Pendant chantier : qualité de pose, traçabilité, fiches produits, photos et contrôles
Posez selon les règles de l’art, les DTU et les notices fabricants. Gardez une traçabilité simple. Références, numéros de série, fiches techniques, étiquettes énergie. Prenez des photos aux étapes clés avant fermeture. Réalisez des contrôles. Étanchéité à l’air, réglages, essais de fonctionnement. Cette preuve terrain protège la garantie en cas de litige. Elle se constitue au fil du chantier, photos, avancement et levée des réserves réunis dans le dossier.
Après travaux : accompagnement client, notices, entretien et suivi des consommations
À la réception, remettez un dossier clair. Plans, notices, fiches produits, PV d’essais, consignes d’usage. Expliquez l’entretien. Filtration, nettoyage, contrat et périodicité selon l’équipement. Proposez un point à 1 ou 2 mois pour vérifier les réglages et suivre les consommations. Ce suivi limite les retours et sécurise la garantie.

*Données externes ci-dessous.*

(** Malformed rules and malformed name-strip patterns decide nothing: the
    folder and the final name of a unit are the same without them. *)
Lemma withoutMalformed_unit name kind rules :
  mr_subfolder (getSubfolderForFile name kind (withoutMalformed rules))
  = mr_subfolder (getSubfolderForFile name kind rules)
  /\ applyNameReplace name
       (mr_nameReplace (getSubfolderForFile name kind (withoutMalformed rules)))
     = applyNameReplace name
         (mr_nameReplace (getSubfolderForFile name kind rules)).
Proof.
  unfold withoutMalformed.
  induction rules as [|m rules IH]; [split; reflexivity|].
  destruct (compiles (pattern m)) eqn:Hm.
  - rewrite filter_cons_True by exact Hm.
    cbn [map getSubfolderForFile].
    cbn [withoutMalformedStrip pattern typeFolder subfolder].
    destruct (match typeFolder m with
              | Some t => negb (bool_decide (t = kind))
              | None => false
              end); [exact IH|].
    destruct (negb (truthy (pattern m)) || negb (truthy (subfolder m)));
      [exact IH|].
    destruct (newRegExp (pattern m)) as [regex|]; [|exact IH].
    destruct (regexTest regex name); [|exact IH].
    cbn [mr_subfolder mr_nameReplace]. split; [reflexivity|].
    apply (withoutMalformedStrip_name name m).
  - rewrite filter_cons_False by (rewrite Hm; discriminate).
    cbn [getSubfolderForFile]. unfold compiles in Hm.
    destruct (newRegExp (pattern m)); [discriminate|].
    destruct (match typeFolder m with
              | Some t => negb (bool_decide (t = kind))
              | None => false
              end); [exact IH|].
    destruct (negb (truthy (pattern m)) || negb (truthy (subfolder m)));
      exact IH.
Qed.

Lemma plannedUnit_withoutMalformed config rules dir name kind folder ft
  (emit : string -> PhpFile) :
  regexPatternMappings config = Some rules ->
  plannedUnit (withMappings config (Some (withoutMalformed rules))) dir name
    kind folder ft emit
  = plannedUnit config dir name kind folder ft emit.
Proof.
  intros Hrules. unfold plannedUnit.
  cbn [withMappings regexPatternMappings groupByType]. rewrite Hrules.
  destruct (withoutMalformed_unit name kind rules) as [-> ->]. reflexivity.
Qed.

Lemma plannedFiles_withoutMalformed model config rules :
  regexPatternMappings config = Some rules ->
  plannedFiles model (withMappings config (Some (withoutMalformed rules)))
  = plannedFiles model config.
Proof.
  intros Hrules. unfold plannedFiles.
  apply flat_map_ext. intros bc. apply flat_map_ext. intros a.
  unfold plannedAggregate.
  repeat apply (f_equal2 (@app _)); apply map_ext; intros u;
    apply (plannedUnit_withoutMalformed config rules); exact Hrules.
Qed.

End RuleFacts.

(** C8, as stated, fails: the first rule whose pattern matches the name (and
    that has no kind filter) is passed over when its subfolder is empty, and
    the second rule decides the folder and the name. *)
Lemma first_matching_rule_passed_over :
  @ruleMatches literalEngine "OrderEntity" TfEntity stripEntitySuffix = true
  /\ find (@ruleMatches literalEngine "OrderEntity" TfEntity)
       [stripEntitySuffix; ordersFolder] = Some stripEntitySuffix
  /\ @getSubfolderForFile literalEngine "OrderEntity" TfEntity
       [stripEntitySuffix; ordersFolder]
     = selected (Some ordersFolder)
  /\ @getSubfolderForFile literalEngine "OrderEntity" TfEntity
       [stripEntitySuffix; ordersFolder]
     <> selected
          (find (@ruleMatches literalEngine "OrderEntity" TfEntity)
             [stripEntitySuffix; ordersFolder]).
Proof. repeat split; vm_compute; congruence. Qed.

(** C8, amended.  Path resolution selects the first rule that has a
    non-empty pattern and a non-empty subfolder, whose kind filter, if
    present, names the unit's kind, and whose pattern compiles and matches
    the unit's original name; with no such rule the subfolder is empty and
    the name is kept.  A rule whose pattern is malformed is never selected, a
    malformed name-strip pattern leaves the name unchanged, and generation
    does not abort on their account: [generatePHP] returns, or throws,
    exactly what it does when the malformed rules and the malformed
    name-strip patterns are taken out of the list. *)
Theorem rule_selection (E : RegExpEngine) (B : PhpBuilder) (name bad : string)
  (kind : TypeFolder) (rules : list RegexPatternMapping) (model : CMLModel)
  (config : GeneratorConfig) :
  newRegExp bad = None ->
  getSubfolderForFile name kind rules
  = selected (find (ruleEligible name kind) rules)
  /\ (forall m, pattern m = bad -> ruleEligible name kind m = false)
  /\ applyNameReplace name (Some bad) = name
  /\ (regexPatternMappings config = Some rules ->
      generatePHP model config
      = generatePHP model
          (withMappings config (Some (withoutMalformed rules)))).
Proof.
  intros Hbad. split; [apply getSubfolderForFile_find|].
  split; [|split].
  - intros m Hm. apply malformed_pattern_not_eligible. rewrite Hm. exact Hbad.
  - apply malformed_nameReplace, Hbad.
  - intros Hrules. rewrite !generatePHP_outcome.
    rewrite (plannedFiles_withoutMalformed model config rules Hrules).
    reflexivity.
Qed.

Lemma rule_selection_witness :
  @getSubfolderForFile literalEngine "OrderEntity" TfEntity malformedRules
  = selected
      (find (@ruleEligible literalEngine "OrderEntity" TfEntity)
         malformedRules)
  /\ (forall m, pattern m = "(" ->
                @ruleEligible literalEngine "OrderEntity" TfEntity m = false)
  /\ @applyNameReplace literalEngine "OrderEntity" (Some "(") = "OrderEntity"
  /\ @generatePHP literalEngine carefulBuilder salesModel malformedRulesConfig
     = @generatePHP literalEngine carefulBuilder salesModel
         (withMappings malformedRulesConfig
            (Some (@withoutMalformed literalEngine malformedRules))).
Proof.
  destruct (rule_selection literalEngine carefulBuilder "OrderEntity" "("
              TfEntity malformedRules salesModel malformedRulesConfig
              eq_refl) as (H1 & H2 & H3 & H4).
  split; [exact H1|]. split; [exact H2|]. split; [exact H3|].
  apply H4. reflexivity.
Defined.

(** ** The nullable marker *)

Lemma stripPrefix_startsWith p s rest :
  stripPrefix p s = Some rest -> startsWith p s = true.
Proof.
  revert s. induction p as [|a p IH]; intros s Hs; simpl in *; [reflexivity|].
  destruct s as [|b s]; [discriminate|].
  destruct (Ascii.eqb a b); [|discriminate]. simpl. eauto.
Qed.






Lemma append_cons c x y : String c x +:+ y = String c (x +:+ y).
Proof. reflexivity. Qed.


Lemma append_assoc x y z : (x +:+ y) +:+ z = x +:+ y +:+ z.
Proof.
  induction x as [|c x IH]; [reflexivity|].
  rewrite !append_cons, IH. reflexivity.
Qed.




Lemma dropWhile_all p w s :
  allChars p w = true -> dropWhile p (w +:+ s) = dropWhile p s.
Proof.
  induction w as [|c w IH]; intros Hw; [reflexivity|].
  rewrite append_cons. simpl in *.
  apply andb_prop in Hw as [Hc Hw]. rewrite Hc. apply IH, Hw.
Qed.




(** *** Lines of the shape [T nullableN]

    [T] is a type name and [N] the rest of an identifier that begins with
    the marker.  What is special about a word character. *)
Lemma isWord_facts c :
  isWord c = true ->
  isSpace c = false
  /\ Ascii.eqb c "/" = false /\ Ascii.eqb c "<" = false
  /\ Ascii.eqb c "-" = false /\ Ascii.eqb c "^" = false
  /\ Ascii.eqb c "{" = false /\ Ascii.eqb c "}" = false.
Proof.
  assert (Hall : forall d,
             implb (isWord d)
               (negb (isSpace d) && negb (Ascii.eqb d "/")
                && negb (Ascii.eqb d "<") && negb (Ascii.eqb d "-")
                && negb (Ascii.eqb d "^") && negb (Ascii.eqb d "{")
                && negb (Ascii.eqb d "}")) = true).
  { apply forall_ascii. vm_compute. reflexivity. }
  intros Hw. specialize (Hall c). rewrite Hw in Hall. simpl in Hall.
  repeat (apply andb_prop in Hall as [Hall ?]).
  repeat split; apply negb_true_iff; assumption.
Qed.

Lemma allChars_append p x y :
  allChars p (x +:+ y) = allChars p x && allChars p y.
Proof.
  induction x as [|c x IH]; [reflexivity|].
  rewrite append_cons. simpl. rewrite IH, andb_assoc. reflexivity.
Qed.

Lemma allChars_impl (p q : ascii -> bool) s :
  (forall c, p c = true -> q c = true) ->
  allChars p s = true -> allChars q s = true.
Proof.
  intros Hpq. induction s as [|c s IH]; [reflexivity|]. simpl.
  intros H. apply andb_prop in H as [Hc Hs].
  rewrite (Hpq c Hc), (IH Hs). reflexivity.
Qed.

(** A pattern that never matches inside a class of strings closed under
    taking the tail leaves those strings alone. *)
Lemma replaceFirst_id (p : ascii -> bool) m r s :
  (forall t, allChars p t = true -> m t = None) ->
  allChars p s = true -> replaceFirst m r s = s.
Proof.
  intros Hm. induction s as [|c s IH]; intros Hs.
  - simpl. rewrite (Hm "" eq_refl). reflexivity.
  - cbn [replaceFirst]. rewrite (Hm _ Hs).
    simpl in Hs. apply andb_prop in Hs as [_ Hs]. rewrite (IH Hs). reflexivity.
Qed.
(** * pyrus: the Option and Result containers of [rutils/option.py]

    A shallow embedding of the two container families of the repository
    ([Some] / [Nothing] and [Ok] / [Err], plus the alternative [Err] of
    [oxidize/types_.py]) and the properties of their combinators.

    The development has two layers.

    - A value layer.  [Some] and [Nothing] are frozen dataclasses, so an
      instance is determined by its field; Python values are trees and every
      method is a computation in a state-and-exception monad whose state is
      the caller's world (the thing a caller-supplied function may read and
      change).
    - A store layer (module [Store]).  Instances live in a heap of attribute
      dictionaries and attribute assignment goes through the [__setattr__] a
      frozen dataclass gets; it is the layer on which non-mutation is a
      statement and not a convention.

    Module [Frame] proves that no operation changes an instance of the two
    dataclasses unless a function of the caller writes to it through
    [object.__setattr__], and modules [Refinement] and [Agreement] that a
    call of the store layer runs as the call of the value layer on the
    trees the heap holds. *)

From Stdlib Require Import ZArith Ascii String List Bool Lia.
From stdpp Require Import base numbers strings gmap.

Open Scope string_scope.
Open Scope Z_scope.

(** ** Python values *)

(** The classes of the repository whose instances compare by identity: no
    [__eq__] is defined on them, so [object.__eq__] applies. *)
Inductive cls : Type :=
| Ok            (* rutils/option.py, class Ok *)
| Err           (* rutils/option.py, class Err *)
| oxidize_Err.  (* oxidize/types_.py, class Err *)

Definition cls_eqb (c d : cls) : bool :=
  match c, d with
  | Ok, Ok | Err, Err | oxidize_Err, oxidize_Err => true
  | _, _ => false
  end.

(** A Python value.  [VSome value] is the instance [Some(value)] and
    [VNothing] the instance [Nothing()]; [VObj c id] is the instance of the
    class [c] whose identity (its address) is [id]; [VTuple a b] is the
    pair [(a, b)], the only tuple the module builds. *)
Inductive pyval : Type :=
| VNone
| VBool (b : bool)
| VInt (n : Z)
| VStr (s : string)
| VTuple (a b : pyval)
| VSome (value : pyval)
| VNothing
| VObj (c : cls) (id : nat).

(** [x == y].  [bool] is a subclass of [int], so [True == 1].  On [Some]
    and [Nothing] it is the [__eq__] that [@dataclass(eq=True)] generates:
    [NotImplemented] unless both sides have the very same class, else the
    comparison of the fields.  On [VObj] it is identity. *)
Fixpoint py_eq (x y : pyval) : bool :=
  match x, y with
  | VNone, VNone => true
  | VBool a, VBool b => (Z.b2z a =? Z.b2z b)
  | VBool a, VInt n => (Z.b2z a =? n)
  | VInt m, VBool b => (m =? Z.b2z b)
  | VInt m, VInt n => (m =? n)
  | VStr s, VStr t => String.eqb s t
  | VTuple a b, VTuple c d => py_eq a c && py_eq b d
  | VSome a, VSome b => py_eq a b
  | VNothing, VNothing => true
  | VObj c i, VObj d j => cls_eqb c d && Nat.eqb i j
  | _, _ => false
  end.

(** Truth value testing, as [if] and [not] apply it. *)
Definition truth (x : pyval) : bool :=
  match x with
  | VNone => false
  | VBool b => b
  | VInt n => negb (n =? 0)
  | VStr s => negb (String.eqb s "")
  | VTuple _ _ | VSome _ | VNothing | VObj _ _ => true
  end.

(** [isinstance(t, OptionProtocol)]. *)
Definition isinstance_OptionProtocol (t : pyval) : bool :=
  match t with
  | VSome _ | VNothing => true
  | _ => false
  end.

(** The values of the built-in types: [None], a [bool], an [int], a [str],
    a pair.  None of them has an attribute [is_some]. *)
Definition builtin (t : pyval) : bool :=
  match t with
  | VNone | VBool _ | VInt _ | VStr _ | VTuple _ _ => true
  | VSome _ | VNothing | VObj _ _ => false
  end.

(** [isinstance(t, ResultProtocol)]. *)
Definition isinstance_ResultProtocol (t : pyval) : bool :=
  match t with
  | VObj Ok _ | VObj Err _ => true
  | _ => false
  end.

(** ** Exceptions and the monad of method calls *)

Inductive exn : Type :=
| UnwrapError (msg : string)          (* class UnwrapError(Exception) *)
| AttributeError (name : string)
| TypeError (msg : string)
| FrozenInstanceError (msg : string)  (* dataclasses.FrozenInstanceError *)
| Exception (msg : string).           (* whatever else a caller's function raises *)

Inductive outcome (A : Type) : Type :=
| Returns (a : A)
| Raises (e : exn).
Arguments Returns {A} a.
Arguments Raises {A} e.

(** A call runs in the caller's world [W] and either returns or raises. *)
Definition M (W A : Type) : Type := W -> outcome A * W.

Definition ret {W A} (a : A) : M W A := fun w => (Returns a, w).
Definition raise {W A} (e : exn) : M W A := fun w => (Raises e, w).
Definition bind {W A B} (c : M W A) (k : A -> M W B) : M W B :=
  fun w => match c w with
           | (Returns a, w') => k a w'
           | (Raises e, w') => (Raises e, w')
           end.

Notation "x <- c ;; k" := (bind c (fun x => k))
  (at level 100, c at next level, right associativity).
(** * db_controller/database_backend.py: a shallow embedding

    The module is the PostgreSQL backend of a small store API.  Every
    function opens its own psycopg2 connection, runs one or two SQL
    statements and reports through a JSON payload or an exception.

    The embedding has three layers:
    - [Python values]: the scalars that travel through the module, their
      [str()], truthiness, [in] on strings, [str.format] and [json.dumps];
    - [the driver]: connections and cursors are handles, every driver call
      is recorded in a log (newest call first) and answered by an
      environment that may depend on the whole history;
    - [the module]: one definition per source function, in source order. *)

From Stdlib Require Import List String Ascii ZArith Bool Lia PeanoNat.
From Stdlib Require Import DecimalString.
Import ListNotations.
Local Open Scope list_scope.
Local Open Scope string_scope.

(** ** Python values *)

(** The double quote and the newline, which Python literals of the module
    contain. *)
Definition dq : string := String (ascii_of_nat 34) EmptyString.
Definition nl : string := String (ascii_of_nat 10) EmptyString.

(** [datetime.datetime] without time zone: the fields that [str()]
    prints. *)
Record datetime : Type := mk_datetime {
  dt_year : nat; dt_month : nat; dt_day : nat;
  dt_hour : nat; dt_minute : nat; dt_second : nat;
  dt_microsecond : nat
}.

(** The values the module passes around: arguments, cells of a fetched row,
    fields of a payload. *)
Inductive scalar : Type :=
| SNone
| SBool (b : bool)
| SInt (z : Z)
| SStr (s : string)
| SDatetime (d : datetime).

#[local] Set Warnings "-register-all".

(** Documents handed to [json.dumps]: scalars, lists (tuples and rows
    serialise as lists too) and dicts in insertion order. *)
Inductive pyobj : Type :=
| OScalar (v : scalar)
| OList (items : list pyobj)
| ODict (fields : list (string * pyobj)).

(** Exceptions, by class.  [SQLAlchemyError] is the only class the module's
    [except] clauses name; [Psycopg2Error] is what the driver raises
    ([psycopg2.Error], which [session_to_db] and [create_cursor] name);
    [ConnectionError] and [ItemNotStored] are the two classes of
    [db_controller.mvc_exceptions], which is not part of the file and whose
    classes are taken to derive from [Exception] directly; the rest are
    Python built-ins.  None is a subclass of another one here, so an
    [except SQLAlchemyError] clause matches the first constructor only. *)
Inductive exn : Type :=
| SQLAlchemyError (msg : string)
| Psycopg2Error (msg : string)
| ConnectionError (msg : string)
| ItemNotStored (msg : string)
| TypeError (msg : string)
| KeyError (msg : string)
| IndexError (msg : string)
| ValueError (msg : string)
| AttributeError (msg : string)
| NameError (msg : string).

(** [str(error)] of an exception built from one message. *)
Definition exn_str (e : exn) : string :=
  match e with
  | SQLAlchemyError m | Psycopg2Error m | ConnectionError m | ItemNotStored m
  | TypeError m | KeyError m | IndexError m | ValueError m
  | AttributeError m | NameError m => m
  end.

Definition is_SQLAlchemyError (e : exn) : bool :=
  match e with SQLAlchemyError _ => true | _ => false end.

(** Decimal text of an integer, as [str(int)] prints it. *)
Definition str_of_Z (z : Z) : string := NilZero.string_of_int (Z.to_int z).
Definition str_of_nat (n : nat) : string := str_of_Z (Z.of_nat n).

(** [str.zfill]-like padding used by [datetime.__str__]. *)
Fixpoint zeros (n : nat) : string :=
  match n with O => EmptyString | S k => "0" ++ zeros k end.
Definition zpad (width n : nat) : string :=
  let s := str_of_nat n in zeros (width - String.length s) ++ s.

(** [str(datetime)]: ISO form with a space, microseconds when not zero. *)
Definition datetime_str (d : datetime) : string :=
  zpad 4 (dt_year d) ++ "-" ++ zpad 2 (dt_month d) ++ "-" ++ zpad 2 (dt_day d)
  ++ " " ++ zpad 2 (dt_hour d) ++ ":" ++ zpad 2 (dt_minute d) ++ ":"
  ++ zpad 2 (dt_second d)
  ++ (if Nat.eqb (dt_microsecond d) 0 then EmptyString
      else "." ++ zpad 6 (dt_microsecond d)).

(** [str(v)]. *)
Definition py_str (v : scalar) : string :=
  match v with
  | SNone => "None"
  | SBool true => "True"
  | SBool false => "False"
  | SInt z => str_of_Z z
  | SStr s => s
  | SDatetime d => datetime_str d
  end.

Financement et conformité en 2026 : aligner garantie, performance et contrat
RGE, assurances et responsabilités : décennale, RC Pro, sous-traitance et co-traitance
En 2026, le financement public et la garantie décennale se jouent dès le devis. Vérifiez une qualification RGE à jour sur le lot concerné. Assurez aussi une RC Pro active. En sous-traitance, formalisez les missions et exigez les attestations d’assurance. En co-traitance, clarifiez qui porte la réception et les engagements de résultat.
Lien avec MaPrimeRénov’ et CEE : pièces à fournir et cohérence des objectifs de performance
MaPrimeRénov’ et les CEE demandent des devis et factures détaillés, avec mentions RGE, caractéristiques produits et surfaces traitées. Alignez les performances annoncées, par exemple résistance thermique d’un isolant ou rendement d’une PAC, avec l’audit ou le parcours accompagné. C’est la meilleure façon d’éviter un blocage de paiement ou une demande de pièces.
Documents à remettre : PV de réception, DOE, attestations, et éléments de preuve
Remettez un PV de réception daté. Ajoutez un DOE simple, notices, schémas, fiches techniques et preuves photo. Prévoyez l’attestation de fin de travaux MaPrimeRénov’ et l’attestation sur l’honneur CEE, signées et cohérentes avec les factures.